(* ===== verification/TxnOk.v ===== *)
(** * What transactions keep

    The invariant of a [Txn] and that every method keeps it: the view is a
    sound database, memoized descriptors are those of the view, the mirror
    stack pairs the store's savepoints with write counts, and the count stays
    within the cap. *)
From S2P Require Import Prelude GoVal GoStr Tuple KV Savepoint Json Catalog Desc Rows Index Table Seq Upkeep Dml Relation Engine Store Database Ddl DdlColumn DdlTable SeqObj Schema RowStmt Txn Statements.

Local Open Scope Z_scope.

(** The cap is not changed by the engine's own work. *)
Class TxnEngineLaws (E : Type) {eng : EngineOps E} {cs : CatState E} {te : TxnEngine E} := {
  max_with f (e : E) : e_maxTxnWrites (with_cat f e) = e_maxTxnWrites e;
  max_memory e o e' : e_CheckMemory e = (o, e') -> e_maxTxnWrites e' = e_maxTxnWrites e;
  max_alloc key start e o e' : e_allocCounter key start e = (o, e') -> e_maxTxnWrites e' = e_maxTxnWrites e;
  max_bump key next e o e' : e_bumpCounterAllocTo key next e = (o, e') -> e_maxTxnWrites e' = e_maxTxnWrites e;
  max_gid g e : e_maxTxnWrites (e_setWriterGID g e) = e_maxTxnWrites e;
  cat_gid g e : cat (e_setWriterGID g e) = cat e;
  occ_gid g e : e_occ (e_setWriterGID g e) = e_occ e;
}.

Section tame.
Context {E : Type} {eng : EngineOps E} {cs : CatState E} {te : TxnEngine E} {te_laws : TxnEngineLaws E}.
Context {tx sp : Type} {kv : KV tx} {kv_laws : KVLaws tx} {sv : KVSave tx sp} {sv_laws : KVSaveLaws tx sp}.
(* ===== verification/SessionOk.v ===== *)
(** * What a session promises

    An abstract session knows only which statements of the open block have
    survived, which savepoints there are and what had survived at each, and
    whether the block has failed. [session_runs] relates a script of
    statements, their outcomes and the status after each to the committed
    states the abstract session allows: a block publishes at COMMIT what its
    surviving statements do one after another, and nothing otherwise. The
    session of [Session.v] is shown to run that way in serialized mode. *)
From S2P Require Import Prelude GoVal GoStr KV Savepoint Catalog Dml Engine Store Database Ddl Schema MemDB RowStmt Txn Handler Statements TxnOk TxnRun Run Atomic WriteTxn Conn Session.

Local Open Scope Z_scope.

(** ** What the session relies on *)

(** A begun transaction is a snapshot of the committed state. In serialized
    mode a writable one keeps other writers out until it ends, so its commit
    replaces that state; an error of the log write leaves open whether it
    did. A rollback, and the commit of a read-only transaction, leave no
    trace. *)
Class DBOpenLaws (E S tx sp : Type) {eng : EngineOps E} {kv : KV tx} {kv_laws : KVLaws tx} {sv : KVSave tx sp} {sv_laws : KVSaveLaws tx sp}
    {db : DB E S tx} {db_laws : DBLaws E S tx} {op : DBOpen E S tx} := {
  db_begin_runs w e s : match db_begin w (e, s) with
    | (Ok t, (e', s')) => interf (e, db_head s) (e', db_head s') /\ kv_map t = db_head s' /\ kv_writable t = w /\ kv_saves t = []
    | (Err _, (e', s')) => interf (e, db_head s) (e', db_head s')
    | (Panic _, _) => False
    end;
  db_commit_runs t e s : e_occ e = false -> match db_commit t (e, s) with
    | (Ok _, (e', s')) => interf (e, if kv_writable t then kv_map t else db_head s) (e', db_head s')
    | (Err er, (e', s')) => interf (e, db_head s) (e', db_head s') \/ unsure er /\ kv_writable t = true /\ interf (e, kv_map t) (e', db_head s')
    | (Panic _, _) => False
    end;
  db_rollback_runs t e s : match db_rollback t (e, s) with
    | (Panic _, _) => False
    | (_, (e', s')) => interf (e, db_head s) (e', db_head s')
    end;
}.
Lemma ended_later acc L pre row o : ~ good row -> ended acc L pre o -> ended acc (row :: L) pre o.
Proof.
  intros Hg [H1 H2]. unfold ended. rewrite filter_cons_False by done. split; [done|]. destruct o as [[]|]; [done| | |done].
  - destruct H2 as [?|(r & ? & ?)]; [by left|right]. exists r. split; [by right|done].
  - destruct H2 as (r & ? & ?). exists r. split; [by right|done].
Qed.
Lemma ended_given acc L pre row o : good row -> ended (mkRow d row :: acc) L pre o -> ended acc (row :: L) (row :: pre) o.
Proof.
  intros Hg [H1 H2]. unfold ended. rewrite filter_cons_True by done. split; [by apply prefix_cons|]. destruct o as [[]|].
  - destruct H2 as [->|[_ Hk]]; [by left|right]. split; [done|]. cbn [fmap list_fmap]. by rewrite reverse_cons, <- app_assoc.
  - destruct H2 as [?|(r & ? & ?)]; [by left|right]. exists r. split; [by right|done].
  - destruct H2 as (r & ? & ?). exists r. split; [by right|done].
  - by rewrite H2.
Qed.

(** A scan whose stops are all past what the filter lets through. *)
Definition stops_sound (L : list (list any)) : Prop :=
  plReverse p = false -> forall l1 row l2, L = l1 ++ row :: l2 ->
    exists b, stopped (plStops p) row = Ok b /\ (b = true -> Forall (λ r, ~ good r) (row :: l2)).
Lemma visits_rows L l : lpEnd l = None -> stops_sound L ->
  let f := foldl (visit h p ctx cond keep) l ((λ r, Ok (mkRow d r)) <$> L) in
  exists pre, lpRows f = reverse (mkRow d <$> pre) ++ lpRows l /\ ended (lpRows l) L pre (lpEnd f).
Proof.
  revert l. induction L as [|row L IH]; intros l Hl Hs.
  { exists []. split; [done|]. cbn. by rewrite Hl. }
  assert (stops_sound L) as Hs'. { intros Hr l1 r l2 ->. by apply (Hs Hr (row :: l1)). }
  assert (forall o n, match o with Ok _ => ~ good row /\ Forall (λ r, ~ good r) L | Err er => (exists i, ctx i = Some er) \/ evals row = Err er | Panic q => evals row = Panic q end ->
    exists pre, lpRows (mkLoop (lpRows l) n (Some o)) = reverse (mkRow d <$> pre) ++ lpRows l /\ ended (lpRows l) (row :: L) pre (Some o)) as Hstop.
  { intros o n Ho. exists []. split; [done|]. split; [apply prefix_nil|]. destruct o as [[]|er|q].
    - left. destruct Ho as [H1 H2]. rewrite filter_cons_False by done. by rewrite filter_none.
    - destruct Ho as [?|?]; [by left|right]. exists row. split; [by left|done].
    - exists row. split; [by left|done]. }
  cbv zeta. cbn [fmap list_fmap foldl]. destruct (visit h p ctx cond keep l (Ok (mkRow d row))) as [l1 n1 e1] eqn:E1. unfold visit in E1. rewrite Hl in E1. cbv zeta in E1. revert E1.
  destruct (if _ =? 0 then _ else _) as [er|] eqn:Ec.
  { intros [= <- <- <-]; erewrite visits_ended by done. apply Hstop. left. destruct (_ =? 0); [by eexists|done]. }
  assert (exists b, (if plReverse p then Ok false else stopped (plStops p) (rVals (mkRow d row))) = Ok b /\ (b = true -> Forall (λ r, ~ good r) (row :: L))) as (b & -> & Hb).
  { destruct (plReverse p) eqn:Er; [by exists false|]. by apply (Hs Er []). }
  destruct b.
  { intros [= <- <- <-]; erewrite visits_ended by done. apply Hstop. specialize (Hb eq_refl). by apply Forall_cons in Hb. }
  unfold matches. cbn [rVals]. fold (evals row). destruct (evals row) as [t|er|q] eqn:Ev; cbn [mbind outcome_bind];
    [|intros [= <- <- <-]; erewrite visits_ended by done; apply Hstop; by right|intros [= <- <- <-]; erewrite visits_ended by done; by apply Hstop].
  case_bool_decide as Ht; [subst t|].
  - assert (good row) as Hg by done. destruct (keep (mkRow d row :: lpRows l)) eqn:Ek.
    + intros [= <- <- <-]. edestruct (IH (mkLoop (mkRow d row :: lpRows l) (lpSeen l + 1) None)) as (pre & H1 & H2); [done|done|]. exists (row :: pre). split; [|by apply ended_given].
      cbn [fmap list_fmap]. by rewrite reverse_cons, <- app_assoc, H1.
    + intros [= <- <- <-]; erewrite visits_ended by done. exists [row]. split; [done|]. split; cbn [lpEnd]; [|by right].
      rewrite filter_cons_True by done. by apply prefix_cons, prefix_nil.
  - assert (~ good row) as Hg by (unfold good; rewrite Ev; congruence).
    intros [= <- <- <-]. edestruct (IH (mkLoop (lpRows l) (lpSeen l + 1) None)) as (pre & H1 & H2); [done|done|]. exists pre. split; [done|by apply ended_later].
Qed.
End loops.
:::::
§ **Work instruction**: Please give again the lines above between the line holding "- left. destruct" and the line holding "apply Hstop. specialize", inclusive, exactly as they are and with nothing added.

§ **Expected answer**:
    - left. destruct Ho as [H1 H2]. rewrite filter_cons_False by done. by rewrite filter_none.
    - destruct Ho as [?|?]; [by left|right]. exists row. split; [by left|done].
    - exists row. split; [by left|done]. }
  cbv zeta. cbn [fmap list_fmap foldl]. destruct (visit h p ctx cond keep l (Ok (mkRow d row))) as [l1 n1 e1] eqn:E1. unfold visit in E1. rewrite Hl in E1. cbv zeta in E1. revert E1.
  destruct (if _ =? 0 then _ else _) as [er|] eqn:Ec.
  { intros [= <- <- <-]; erewrite visits_ended by done. apply Hstop. left. destruct (_ =? 0); [by eexists|done]. }
  assert (exists b, (if plReverse p then Ok false else stopped (plStops p) (rVals (mkRow d row))) = Ok b /\ (b = true -> Forall (λ r, ~ good r) (row :: L))) as (b & -> & Hb).
  { destruct (plReverse p) eqn:Er; [by exists false|]. by apply (Hs Er []). }
  destruct b.
  { intros [= <- <- <-]; erewrite visits_ended by done. apply Hstop. specialize (Hb eq_refl). by apply Forall_cons in Hb. }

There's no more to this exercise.